[Saved data entries]
◆ ◆ ◆ ◆ ◆ ◆ ◆
(* ===== verification/Timestamp.v ===== *)
(** * The clock of the cluster

    Models [runtime/src/stake_weighted_timestamp.rs] and the clock update of
    [runtime/src/bank.rs]: the time of a slot is the stake-weighted median of
    the timestamps of the recent votes, moved to the slot, kept within an
    allowed drift of the time the slots since the start of the epoch should
    have taken, and never below the time of the parent. *)

From S2P Require Import Prelude F64 Account Features BTreeMap Sysvar Fees StatusCache VoteState VoteWf VoteProgram Bank BankFreeze FreezeProps.
From Stdlib Require Import Strings.Byte.

Module timestamp.
Import bank bank_freeze.

(** ** [i64], [u128] and [Duration] *)

(** [x as u64] *)
Definition as_u64 (x : Z) : Z := wrap64 x.

Definition clamp_i64 (x : Z) : Z := Z.max i64_min (Z.min i64_max x).
Definition saturating_add_i64 (a b : Z) : Z := clamp_i64 (a + b).
Definition saturating_sub_i64 (a b : Z) : Z := clamp_i64 (a - b).
Definition saturating_add128 (a b : Z) : Z := Z.min (a + b) u128_max.

(** A [Duration], in nanoseconds. *)
Definition Duration : Type := Z.
Definition NANOS_PER_SEC : Z := 1000000000.
Definition Duration_MAX : Duration := u64_max * NANOS_PER_SEC + 999999999.
Definition from_secs (s : Z) : Duration := s * NANOS_PER_SEC.
Definition as_secs (d : Duration) : Z := d / NANOS_PER_SEC.
Definition duration_saturating_mul (d : Duration) (n : Z) : Duration := Z.min (d * n) Duration_MAX.
Definition duration_saturating_sub (a b : Duration) : Duration := Z.max (a - b) 0.

(** ** The estimate *)

Definition MAX_ALLOWABLE_DRIFT_PERCENTAGE : Z := 50.
Definition MAX_ALLOWABLE_DRIFT_PERCENTAGE_FAST : Z := 25.
Definition MAX_ALLOWABLE_DRIFT_PERCENTAGE_SLOW : Z := 80.

Record MaxAllowableDrift : Type := mkDrift { fast : Z; slow : Z }.

(** A timestamp of [timestamp_slot], moved to [slot]. *)
Definition moved (slot : Slot) (slot_duration : Duration) (t : Slot * UnixTimestamp) : UnixTimestamp :=
  let offset := duration_saturating_mul slot_duration (wrap32 (saturating_sub slot t.1)) in
  saturating_add_i64 t.2 (as_i64 (as_secs offset)).

Definition add_stake (estimate : UnixTimestamp) (stake : Z) (m : list (UnixTimestamp * Z)) : list (UnixTimestamp * Z) :=
  bt_insert estimate (match bt_get estimate m with Some s => saturating_add128 s stake | None => stake end) m.

Fixpoint collect_stakes (stakes : gmap Pubkey Z) (slot : Slot) (slot_duration : Duration)
    (unique_timestamps : list (Pubkey * (Slot * UnixTimestamp))) (acc : list (UnixTimestamp * Z) * Z)
  : list (UnixTimestamp * Z) * Z :=
  match unique_timestamps with
  | [] => acc
  | (vote_pubkey, t) :: l =>
      let stake := default 0 (stakes !! vote_pubkey) in
      collect_stakes stakes slot slot_duration l
        (add_stake (moved slot slot_duration t) stake acc.1, saturating_add128 acc.2 stake)
  end.

(** The first timestamp at which more than half of the stake is passed. *)
Fixpoint median (total_stake stake_accumulator : Z) (m : list (UnixTimestamp * Z)) : UnixTimestamp :=
  match m with
  | [] => 0
  | (timestamp, stake) :: m' =>
      let stake_accumulator := saturating_add128 stake_accumulator stake in
      if total_stake / 2 <? stake_accumulator then timestamp else median total_stake stake_accumulator m'
  end.

(** Bound the estimate by the drift since the start of the epoch. *)
Definition bound_estimate (slot : Slot) (slot_duration : Duration) (start : Slot * UnixTimestamp)
    (max_allowable_drift : MaxAllowableDrift) (fix_estimate_into_u64 : bool) (estimate : UnixTimestamp) : UnixTimestamp :=
  let '(epoch_start_slot, epoch_start_timestamp) := start in
  let poh_estimate_offset := duration_saturating_mul slot_duration (wrap32 (saturating_sub slot epoch_start_slot)) in
  let estimate_offset := from_secs (
    if fix_estimate_into_u64 then saturating_sub (as_u64 estimate) (as_u64 epoch_start_timestamp)
    else as_u64 (saturating_sub_i64 estimate epoch_start_timestamp)) in
  let max_allowable_drift_fast := duration_saturating_mul poh_estimate_offset (fast max_allowable_drift) / 100 in
  let max_allowable_drift_slow := duration_saturating_mul poh_estimate_offset (slow max_allowable_drift) / 100 in
  if (poh_estimate_offset <? estimate_offset)
     && (max_allowable_drift_slow <? duration_saturating_sub estimate_offset poh_estimate_offset)
  then
    saturating_add_i64 (saturating_add_i64 epoch_start_timestamp (as_i64 (as_secs poh_estimate_offset)))
      (as_i64 (as_secs max_allowable_drift_slow))
  else if (estimate_offset <? poh_estimate_offset)
     && (max_allowable_drift_fast <? duration_saturating_sub poh_estimate_offset estimate_offset)
  then
    saturating_sub_i64 (saturating_add_i64 epoch_start_timestamp (as_i64 (as_secs poh_estimate_offset)))
      (as_i64 (as_secs max_allowable_drift_fast))
  else estimate.

Definition calculate_stake_weighted_timestamp (unique_timestamps : list (Pubkey * (Slot * UnixTimestamp)))
    (stakes : gmap Pubkey Z) (slot : Slot) (slot_duration : Duration) (epoch_start_timestamp : option (Slot * UnixTimestamp))
    (max_allowable_drift : MaxAllowableDrift) (fix_estimate_into_u64 : bool) : option UnixTimestamp :=
  let '(stake_per_timestamp, total_stake) := collect_stakes stakes slot slot_duration unique_timestamps ([], 0) in
  if total_stake =? 0 then None
  else
    let estimate := median total_stake 0 stake_per_timestamp in
    Some (match epoch_start_timestamp with
          | Some start => bound_estimate slot slot_duration start max_allowable_drift fix_estimate_into_u64 estimate
          | None => estimate
          end).

(** ** The clock of a bank *)

Definition Clock_default : Clock := mkClock 0 0 0 0 0.
Definition Clock_size_of : nat := 40.

Section clock.
Context (cfg : BankConfig) (parent_account : Pubkey → option Account) `{!Codec Clock}.
Context (epoch_schedule : EpochSchedule) (ns_per_slot genesis_creation_time : Z).
Context (vote_accounts : list (Pubkey * option VoteState)) (epoch_vote_accounts : gmap Epoch (gmap Pubkey Z)).

(** The slot at which the feature was activated, if it is active. *)
Context (warp_timestamp_again : option Slot).

Definition unix_timestamp_from_genesis : UnixTimestamp :=
  as_i64 (genesis_creation_time + as_i64 (wrap128 (bank_slot cfg * ns_per_slot) / 1000000000)).

Definition clock (f : Freezing) : Clock :=
  default Clock_default (deserialize (T:=Clock) (data (default Account_default (find_account sysvar_clock_id f)))).

Definition recent_timestamps : list (Pubkey * (Slot * UnixTimestamp)) :=
  omap (λ x : Pubkey * option VoteState,
    vote_state ← x.2;
    slot_delta ← checked_sub64 (bank_slot cfg) (ts_slot (last_timestamp vote_state));
    if slot_delta <=? slots_per_epoch epoch_schedule
    then Some (x.1, (ts_slot (last_timestamp vote_state), ts_timestamp (last_timestamp vote_state)))
    else None) vote_accounts.

Definition get_timestamp_estimate (max_allowable_drift : MaxAllowableDrift)
    (epoch_start_timestamp : option (Slot * UnixTimestamp)) : option UnixTimestamp :=
  stakes ← epoch_vote_accounts !! get_epoch epoch_schedule (bank_slot cfg);
  calculate_stake_weighted_timestamp recent_timestamps stakes (bank_slot cfg) (as_u64 ns_per_slot)
    epoch_start_timestamp max_allowable_drift (bool_decide (is_Some warp_timestamp_again)).

Definition clock_drift : MaxAllowableDrift :=
  match warp_timestamp_again with
  | Some _ => mkDrift MAX_ALLOWABLE_DRIFT_PERCENTAGE_FAST MAX_ALLOWABLE_DRIFT_PERCENTAGE_SLOW
  | None => mkDrift MAX_ALLOWABLE_DRIFT_PERCENTAGE MAX_ALLOWABLE_DRIFT_PERCENTAGE
  end.

(** The start of the epoch the drift is counted from. *)
Definition drift_start (parent_epoch : option Epoch) (c : Clock) : option (Slot * UnixTimestamp) :=
  if bool_decide (warp_timestamp_again = Some (bank_slot cfg)) then None
  else Some (get_first_slot_in_epoch epoch_schedule (default (bank_epoch cfg) parent_epoch), epoch_start_timestamp c).

Definition next_clock (parent_epoch : option Epoch) (c : Clock) : Clock :=
  let ancestor_timestamp := unix_timestamp c in
  let unix_timestamp :=
    match get_timestamp_estimate clock_drift (drift_start parent_epoch c) with
    | Some timestamp_estimate =>
        if timestamp_estimate <? ancestor_timestamp then ancestor_timestamp else timestamp_estimate
    | None => unix_timestamp c
    end in
  let epoch_start_timestamp :=
    match parent_epoch with
    | Some e => if e =? bank_epoch cfg then epoch_start_timestamp c else unix_timestamp
    | None => epoch_start_timestamp c
    end in
  let '(unix_timestamp, epoch_start_timestamp) :=
    if bank_slot cfg =? 0 then (unix_timestamp_from_genesis, unix_timestamp_from_genesis)
    else (unix_timestamp, epoch_start_timestamp) in
  mkClock (bank_slot cfg) epoch_start_timestamp (get_epoch epoch_schedule (bank_slot cfg))
    (get_leader_schedule_epoch epoch_schedule (bank_slot cfg)) unix_timestamp.

Definition update_clock (parent_epoch : option Epoch) : FZ unit :=
  f ← get;
  update_sysvar_account cfg parent_account sysvar_clock_id (λ old_account,
    let '(l, e) := inherit_specially_retained_account_fields cfg old_account in
    Ok (create_account Clock_size_of (bincode_ser (next_clock parent_epoch (clock f))) l e)).
End clock.

(** ** The median *)

#[local] Ltac Zify.zify_post_hook ::= Z.to_euclidean_division_equations.

Definition wsum (g : Z → bool) (m : list (Z * Z)) : Z := sum_with (λ e, if g e.1 then e.2 else 0) m.

Lemma wsum_insert g k v m :
  bt_sorted m → wsum g (bt_insert k v m) = wsum g m + (if g k then v - default 0 (bt_get k m) else 0).
Proof.
  unfold wsum, sum_with, bt_sorted. induction 1 as [|[k' v'] m Hs IH Hall]; cbn [foldr bt_insert bt_get default fst snd];
    [destruct (g k); lia|].
  destruct (Z.ltb_spec k k'); [|destruct (Z.eqb_spec k k') as [->|]]; cbn [foldr fst snd].
  - destruct (Z.eqb_spec k k'); [lia|].
    assert (bt_get k m = None) as ->; [|cbn; destruct (g k); lia].
    apply bt_get_None. intros v0 Hin. apply (proj1 (Forall_forall _ _) Hall) in Hin. cbn in Hin. lia.
  - destruct (g k'); cbn; lia.
  - rewrite IH. destruct (Z.eqb_spec k k'); lia.
Qed.

Definition nonneg_stakes (m : list (Z * Z)) : Prop := Forall (λ e, 0 <= e.2) m.

Lemma wsum_bounds g m : nonneg_stakes m → 0 <= wsum g m <= wsum (λ _, true) m.
Proof. unfold wsum, sum_with. induction 1; cbn [foldr]; [lia|]. destruct (g x.1); lia. Qed.

Lemma bt_get_le_wsum k m : nonneg_stakes m → 0 <= default 0 (bt_get k m) <= wsum (λ _, true) m.
Proof.
  unfold wsum, sum_with. induction 1 as [|[k' v'] m Hv Hm IH]; cbn [foldr bt_get default fst snd] in *; [lia|].
  pose proof (wsum_bounds (λ _, true) m Hm) as Hw. unfold wsum, sum_with in Hw.
  destruct (k =? k'); cbn in *; lia.
Qed.

Lemma add_stake_sum g t s m :
  bt_sorted m → nonneg_stakes m → 0 <= s → wsum (λ _, true) m + s <= u128_max →
  bt_sorted (add_stake t s m) ∧ nonneg_stakes (add_stake t s m) ∧
  wsum g (add_stake t s m) = wsum g m + (if g t then s else 0).
Proof.
  intros Hs Hm Hs0 Hle. unfold add_stake. pose proof (bt_get_le_wsum t m Hm) as Hget.
  split_and!; [by apply bt_insert_sorted| |].
  - apply Forall_forall. intros e [->|He]%bt_insert_In; [|by apply (proj1 (Forall_forall _ _) Hm)].
    cbn. unfold saturating_add128. destruct (bt_get t m); cbn in *; lia.
  - rewrite wsum_insert by done. unfold saturating_add128. destruct (g t), (bt_get t m); cbn in *; lia.
Qed.

Section collect.
Context (stakes : gmap Pubkey Z) (slot : Slot) (slot_duration : Duration).
Implicit Types votes : list (Pubkey * (Slot * UnixTimestamp)).
(* ===== verification/Config.v ===== *)
(** * The config program

    Models [programs/config/src/config_processor.rs] and the config data layout
    of [programs/config/src/lib.rs].

    A config account starts with a list of keys, each marked as a required
    signer or not.  An update supplies a new list; its signers must have signed
    and, once the account is initialized, belong to the stored signers. *)

From S2P Require Import Prelude Account Serial Features.

Module config.

Abbreviation ConfigKeys := (list (Z * bool)) (only parsing).

(** The keys marked as signers. *)
Definition signer_keys (keys : list (Z * bool)) : list Pubkey :=
  fst <$> filter (λ k, k.2 = true) keys.

Section program.
Context `{!Codec (list (Z * bool))}.

(** [get_config_data]: what follows the keys; slicing past the end panics. *)
Definition get_config_data {E} (bytes : list Byte.byte) : res E (option (list Byte.byte)) :=
  match deserialize (T:=list (Z * bool)) bytes with
  | None => Ok None
  | Some keys =>
      let offset := length (bincode_ser keys) in
      if bool_decide (offset <= length bytes)%nat then Ok (Some (drop offset bytes)) else Panic
  end.

(** The loop over the new signers: the accounts not yet consumed and the
    number of signers seen so far. *)
Fixpoint check_signers (config : KeyedAccount) (current_keys : list (Z * bool))
    (signers : list Pubkey) (accounts : list KeyedAccount) (counter : nat)
    : res InstructionError nat :=
  match signers with
  | [] => Ok counter
  | signer :: signers' =>
      let counter := S counter in
      if negb (signer =? unsigned_key config) then
        match accounts with
        | [] => Err MissingRequiredSignature
        | signer_account :: accounts' =>
            match signer_key signer_account with
            | None => Err MissingRequiredSignature
            | Some key =>
                if negb (key =? signer) then Err MissingRequiredSignature
                else if negb (bool_decide (current_keys = [])) &&
                        negb (bool_decide (signer ∈ signer_keys current_keys))
                then Err MissingRequiredSignature
                else check_signers config current_keys signers' accounts' counter
            end
        end
      else if bool_decide (signer_key config = None) then Err MissingRequiredSignature
      else check_signers config current_keys signers' accounts counter
  end.

Definition write_prefix (d : list Byte.byte) (a : Account) : res InstructionError Account :=
  Ok (set_data (d ++ drop (length d) (Account.data a)) a).

Definition process_instruction (ic : InvokeContext) (data : list Byte.byte) : M unit :=
  let keyed_accounts := get_keyed_accounts ic in
  key_list ← lift (limited_deserialize (T:=list (Z * bool)) data);
  config_keyed_account ← keyed_account_at_index keyed_accounts 0;
  config_account ← try_account_ref config_keyed_account;
  ensureS (negb (is_feature_active ic feature_set.check_program_owner &&
                 negb (owner config_account =? config_program_id))) InvalidAccountOwner;;
  current_data ← lift (ok_or (deserialize (T:=list (Z * bool)) (Account.data config_account))
                             InvalidAccountData);
  let current_signer_keys := signer_keys current_data in
  ensureS (negb (bool_decide (current_signer_keys = []) &&
                 bool_decide (signer_key config_keyed_account = None)))
    MissingRequiredSignature;;
  counter ← lift (check_signers config_keyed_account current_data (signer_keys key_list)
                    (drop 1 keyed_accounts) 0);
  ensureS (negb (is_feature_active ic feature_set.dedupe_config_program_signers &&
                 negb (bool_decide (NoDup key_list)))) InvalidArgument;;
  ensureS (negb (bool_decide (counter < length current_signer_keys)%nat))
    MissingRequiredSignature;;
  data_len ← ka_data_len config_keyed_account;
  ensureS (negb (bool_decide (data_len < length data)%nat)) InvalidInstructionData;;
  update_account config_keyed_account (write_prefix data).
End program.

(** ** Properties *)

Lemma check_signers_Ok config cur signers accounts n m :
  check_signers config cur signers accounts n = Ok m →
  m = (n + length signers)%nat ∧
  Forall (λ x, (x = key config ∧ is_signer config = true) ∨
               (x ∈ get_signers accounts ∧ (cur = [] ∨ x ∈ signer_keys cur))) signers.
Proof.
  revert accounts n. induction signers as [|x l IH]; intros accounts n H; cbn in H.
  { simplify_eq. split; [cbn; lia|constructor]. }
  destruct (Z.eqb_spec x (unsigned_key config)) as [->|Hne]; cbn in H.
  - case_bool_decide as Hs; [done|]. apply IH in H as [-> HF]. split; [cbn; lia|].
    constructor; [|done]. left. split; [done|]. unfold signer_key in Hs.
    by destruct (is_signer config).
  - destruct accounts as [|a accounts]; [done|].
    destruct (signer_key a) as [y|] eqn:Ey; [|done].
    destruct (Z.eqb_spec y x) as [->|]; [|done]. cbn in H.
    destruct (_ && _) eqn:Eb in H; [done|]. apply IH in H as [-> HF]. split; [cbn; lia|].
    assert (Hin : get_signers (a :: accounts) = x :: get_signers accounts)
      by (unfold get_signers; cbn; by rewrite Ey).
    constructor.
    + right. rewrite Hin. split; [by left|].
      apply andb_false_iff in Eb as [Eb|Eb]; bool_prop; auto.
    + eapply Forall_impl; [exact HF|]. intros z [?|[? ?]]; [by left|right].
      rewrite Hin. split; [by right|done].
Qed.

Lemma signer_keys_NoDup (keys : list (Z * bool)) : NoDup keys → NoDup (signer_keys keys).
Proof.
  intros H. unfold signer_keys. apply NoDup_fmap_2_strong; [|by apply NoDup_filter].
  intros [x1 b1] [x2 b2] [H1 _]%list_elem_of_filter [H2 _]%list_elem_of_filter Heq.
  cbn in *. congruence.
Qed.

(** Distinct members of a list that are as many as the list are all of it. *)
Lemma cover_all (l m : list Z) :
  NoDup l → (∀ x, x ∈ l → x ∈ m) → (length m <= length l)%nat → ∀ x, x ∈ m → x ∈ l.
Proof.
  intros Hnd Hin Hlen x. rewrite !list_elem_of_In.
  apply (List.NoDup_length_incl (l:=l) (l':=m)); [by apply NoDup_ListNoDup|done|].
  intros y. rewrite <- !list_elem_of_In. apply Hin.
Qed.

Section properties.
Context `{!Codec (list (Z * bool))}.

(** What a successful update has checked. *)
Lemma process_instruction_Ok ic d (s s' : gmap nat Account) u :
  process_instruction ic d s = (s', Ok u) →
  ∃ config a cur keys,
    get_keyed_accounts ic !! 0%nat = Some config ∧ s !! account config = Some a ∧
    deserialize (Account.data a) = Some cur ∧ limited_deserialize d = Ok keys ∧
    (signer_keys cur = [] → is_signer config = true) ∧
    check_signers config cur (signer_keys keys) (drop 1 (get_keyed_accounts ic)) 0 =
      Ok (length (signer_keys keys)) ∧
    (is_feature_active ic feature_set.dedupe_config_program_signers = true → NoDup keys) ∧
    (length (signer_keys cur) <= length (signer_keys keys))%nat ∧
    (length d <= length (Account.data a))%nat ∧
    s' = <[account config := set_data (d ++ drop (length d) (Account.data a)) a]> s.
Proof.
  intros H. unfold process_instruction in H. acc_inv.
  apply update_account_Ok in H as (a & a' & Ha & [= <-] & ->). simplify_eq.
  match goal with H : Ok ?n = check_signers _ _ _ _ _ |- _ =>
    symmetry in H; pose proof (proj1 (check_signers_Ok _ _ _ _ _ _ H)); subst n end.
  bool_prop. eexists _, _, _, _. split_and!; try done.
  - intros Hs. destruct_or!; bool_prop; try congruence; unfold signer_key in *; by destruct (is_signer _).
  - intros Hd. destruct_or!; bool_prop; by try congruence.
  - lia.
  - lia.
Qed.

(** An update of an initialized config account needs its signers: if the
    duplicate check is active and the update does not name the config account
    itself as a signer, then every stored signer has signed. *)
Theorem config_update_signed ic d (s s' : gmap nat Account) u config a cur keys :
  process_instruction ic d s = (s', Ok u) →
  is_feature_active ic feature_set.dedupe_config_program_signers = true →
  get_keyed_accounts ic !! 0%nat = Some config → s !! account config = Some a →
  deserialize (Account.data a) = Some cur → cur ≠ [] →
  limited_deserialize d = Ok keys → key config ∉ signer_keys keys →
  ∀ x, x ∈ signer_keys cur → x ∈ get_signers (get_keyed_accounts ic).
Proof.
  intros Hrun Hf Hc Ha Hcur Hne Hkeys Hself x Hx.
  apply process_instruction_Ok in Hrun as (config' & a' & cur' & keys' & ? & ? & ? & ? & _ & Hck & Hnd & Hlen & _).
  simplify_eq. apply check_signers_Ok in Hck as [_ HF]. rewrite Forall_forall in HF.
  assert (Hin : x ∈ signer_keys keys').
  { apply (cover_all (signer_keys keys') (signer_keys cur')); [by apply signer_keys_NoDup, Hnd| |done|done].
    intros y Hy. destruct (HF y Hy) as [[Heq _]|[_ [Hnil|?]]]; [congruence|done..]. }
  destruct (HF x Hin) as [[Heq _]|[Hs _]]; [congruence|].
  destruct (get_keyed_accounts ic) as [|k ks]; [done|].
  change (x ∈ get_signers ks) in Hs.
  unfold get_signers in *. cbn. destruct (signer_key k); [by right|done].
Qed.
End properties.

(** ** Examples *)

Module example.
#[export] Instance wf_keys : Wf (list (Z * bool)) := λ _, True.
#[export] Instance keys_codec : Codec (list (Z * bool)) := serial_codec _.

(** A config account (key 3) whose stored signer is key 7. *)
Definition store : gmap nat Account :=
  {[ 0%nat := mkAccount 1 (bincode_ser [(7, true)] ++ replicate 40 Byte.x00) config_program_id false 0 ]}.

Definition update_ic : InvokeContext :=
  mkInvokeContext [mkKeyed false true 3 0; mkKeyed true false 7 1] (λ _, true) (λ _, None).
Definition update_data : list Byte.byte := bincode_ser [(7, true); (8, false)].

Lemma config_update_signed_witness :
  (process_instruction update_ic update_data store).2 = Ok tt ∧
  7 ∈ get_signers (get_keyed_accounts update_ic).
Proof.
  assert (H : (process_instruction update_ic update_data store).2 = Ok tt)
    by (vm_compute; reflexivity).
  split; [exact H|].
  refine (config_update_signed update_ic update_data store _ tt _ _ [(7, true)]
            [(7, true); (8, false)] (run_ok _ _ _ H) eq_refl eq_refl eq_refl _ _ _ _ 7 _).
  - vm_compute. reflexivity.
  - discriminate.
  - vm_compute. reflexivity.
  - apply (bool_decide_unpack (3 ∉ [7])). vm_compute. exact I.
  - vm_compute. left.
Defined.

(** The config account's own key signs, the stored signer does not. *)
Definition bypass_ic : InvokeContext :=
  mkInvokeContext [mkKeyed true true 3 0] (λ _, true) (λ _, None).
Definition bypass_data : list Byte.byte := bincode_ser [(3, true)].

(** The exception above is real: an update that names the config account
    itself as its only signer replaces the stored signer without that signer's
    signature, all features active.  The count of new signers is compared with
    the count of stored ones, and the config account's own key is counted
    without being looked up among them. *)
Theorem config_self_signer_bypass :
  let '(s', r) := process_instruction bypass_ic bypass_data store in
  r = Ok tt ∧
  (deserialize (T:=list (Z * bool)) ∘ Account.data) <$> store !! 0%nat = Some (Some [(7, true)]) ∧
  (deserialize (T:=list (Z * bool)) ∘ Account.data) <$> s' !! 0%nat = Some (Some [(3, true)]) ∧
  7 ∉ get_signers (get_keyed_accounts bypass_ic).
Proof.
  destruct (process_instruction bypass_ic bypass_data store) as [s' r] eqn:E.
  vm_compute in E. injection E as <- <-. split_and!; [done|vm_compute; reflexivity..|].
  apply (bool_decide_unpack (7 ∉ [3])). vm_compute. exact I.
Qed.
End example.
End config.
Lemma locked_stake_nonneg stake clock h : wf_stake stake → 0 <= locked_stake stake clock h.
Proof.
  intros [(_ & Hd & _) _]. unfold locked_stake. destruct (_ <=? _); [|apply Hd].
  pose proof (stake_props.parts_bounds (delegation stake) (clock_epoch clock) (Some h) true Hd) as Hp.
  unfold Delegation_stake. destruct (stake_activating_and_deactivating _ _ _ _) as [[? ?] ?]. apply Hp.
Qed.

Lemma StakeState_cases st meta :
  StakeState_meta st = Some meta → st = Initialized meta ∨ ∃ stake, st = StakeSt meta stake.
Proof. destruct st; cbn; intros; simplify_eq; eauto. Qed.

Lemma in_force_custodian lk clock cust :
  is_in_force lk clock cust = false →
  is_in_force lk clock None = false ∨ cust = Some (lk_custodian lk).
Proof.
  unfold is_in_force. case_bool_decide; [by right|]. intros Hf. left. by rewrite bool_decide_eq_false_2.
Qed.

Lemma check_withdrawer a p u : check a [p] Withdrawer = Ok u → p = withdrawer a.
Proof.
  cbn. unfold ensure. case_bool_decide as Hin; [|done]. by apply list_elem_of_singleton in Hin.
Qed.

Lemma withdraw_reserve_spec self st clock h p prevent lk r staked meta :
  withdraw_reserve self st clock h [p] prevent = Ok (lk, r, staked) →
  StakeState_meta st = Some meta →
  lk = lockup meta ∧ p = withdrawer (authorized meta) ∧
  match st with
  | StakeSt _ stake => r = locked_stake stake clock h + rent_exempt_reserve meta ∧
                       staked = negb (locked_stake stake clock h =? 0)
  | _ => rent_exempt_reserve meta <= r ∧ staked = false
  end.
Proof.
  intros Hr Hm. destruct st as [|m|m stake|]; cbn in Hm; simplify_eq; cbn [withdraw_reserve] in Hr.
  - apply res_bind_Ok in Hr as (x & Hx%check_withdrawer & Hr).
    apply res_bind_Ok in Hr as (r' & Hr' & Hr). injection Hr as <- <- <-. split_and!; [done..| |done].
    destruct prevent; [apply checked_add_Ok in Hr' as [-> _]; lia|injection Hr' as ->; lia].
  - apply res_bind_Ok in Hr as (x & Hx%check_withdrawer & Hr).
    apply res_bind_Ok in Hr as (r' & Hr' & Hr). injection Hr as <- <- <-.
    apply checked_add_Ok in Hr' as [-> _]. by split_and!.
Qed.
◆ ◆ ◆ ◆ ◆ ◆ ◆
Task description |
Both the line containing "None => unix_timestamp c" and the line containing "if bank_slot cfg" belong in the answer. Print them and every line above that falls between them exactly, and no others.

Result |
    | None => unix_timestamp c
    end in
  let epoch_start_timestamp :=
    match parent_epoch with
    | Some e => if e =? bank_epoch cfg then epoch_start_timestamp c else unix_timestamp
    | None => epoch_start_timestamp c
    end in
  let '(unix_timestamp, epoch_start_timestamp) :=
    if bank_slot cfg =? 0 then (unix_timestamp_from_genesis, unix_timestamp_from_genesis)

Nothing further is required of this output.